Our study has limitations. First, 55% of the invited study population participated in the survey. Therefore, it is possible that our results were influenced by selection bias. However, we are confident that our exposure was representative of the distribution in the study population [2]. Moreover, a previous analysis by Rezai et al. [8] suggests that missing baseline data did not lead to bias in this dataset. Second, it is possible that selection bias was introduced through loss to follow-up. Nonresponders to the 6-month follow-up survey questionnaire were younger, less educated, and had lower income than responders.

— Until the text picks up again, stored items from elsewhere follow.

(** ** Success messages and the session *)

(** X11: a success message without a [user] stores the text [undefined];
    from then on the session cannot be read: [getUser] and [init] throw a
    [SyntaxError], and so does [logout], which therefore cannot clear it.  A
    later success message that carries a user is what repairs it. *)
Theorem success_without_user_breaks_session
    (l : listener) (ev : event) (st : state) :
  carries_tag (data ev) ->
  field (data ev) "user" = VUndefined ->
  forallb returns (callbacks_login st) = true ->
  exists st',
    on_message l ev st = (Normal tt, st') /\
    localStorage st' !! STORAGE_KEY = Some "undefined" /\
    getUser st' = (Throw SyntaxError, st') /\
    logout st' = (Throw SyntaxError, st') /\
    (forall options, options <> VNull ->
                     fst (init options st') = Throw SyntaxError) /\
    (forall l' ev',
       carries_tag (data ev') ->
       json_clean (field (data ev') "user") = true ->
       fst (getUser (snd (on_message l' ev' st')))
       = Normal (field (data ev') "user")).
Proof.
  intros Ht Hu Hr. eexists. split; [now apply on_message_success|].
  rewrite Hu.
  assert (Hs : localStorage (handshake VUndefined (field (data ev) "service") st)
               !! STORAGE_KEY = Some "undefined").
  { unfold_state. cbn. apply lookup_insert_eq. }
  assert (Hp : JSON_parse "undefined" = Throw SyntaxError)
    by (vm_compute; reflexivity).
  split; [exact Hs|]. split.
  { rewrite (getUser_stored _ "undefined" Hs); [now rewrite Hp|discriminate]. }
  split.
  { apply (logout_malformed _ "undefined"); [exact Hs|discriminate|exact Hp]. }
  split.
  { intros options Hn.
    now rewrite (init_malformed options _ "undefined" Hn Hs ltac:(discriminate) Hp). }
  intros l' ev' Ht' Hc.
  rewrite on_message_success; [|exact Ht'|exact Hr].
  destruct (stored_text_clean _ Hc) as [Hne Hparse].
  rewrite (getUser_stored _ (stored_text (field (data ev') "user")));
    [now rewrite Hparse| |exact Hne].
  unfold_state. apply lookup_insert_eq.
Qed.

However, their baseline PCS and MCS scores were similar, which suggest that attrition was not because of baseline HRQoL. Third, the SF-36 is known to be more responsive to lumbar spine and lower extremity function than to the upper extremity and the cervical spine function [7]. Therefore, the instrument may not have fully captured the impact of neck pain on physical HRQoL. Finally, our analysis of the MCS scores may have been overadjusted for depressive symptomatology, which may be both a mediator and a confounder of the association between neck pain and HRQoL [34]. As mentioned previously, viewing depressive symptomatology as a confounder of the association between neck pain and HRQoL may have led to an underestimation of the true effect.

Our results indicate that neck pain can affect the future physical health-related quality of life (HRQoL) of individuals. This impact was worse in individuals with worsening or persistent neck pain. These results emphasize the importance for health-care providers and policy makers to manage neck pain with early effective interventions to minimize the long-term impact on physical HRQoL. Future research needs to examine the course of neck pain on HRQoL while controlling for the confounding effects of socioeconomic, lifestyle, and comorbidities. Further research is also needed to examine the mediating and confounding effects of depression on the association between neck pain and mental HRQoL.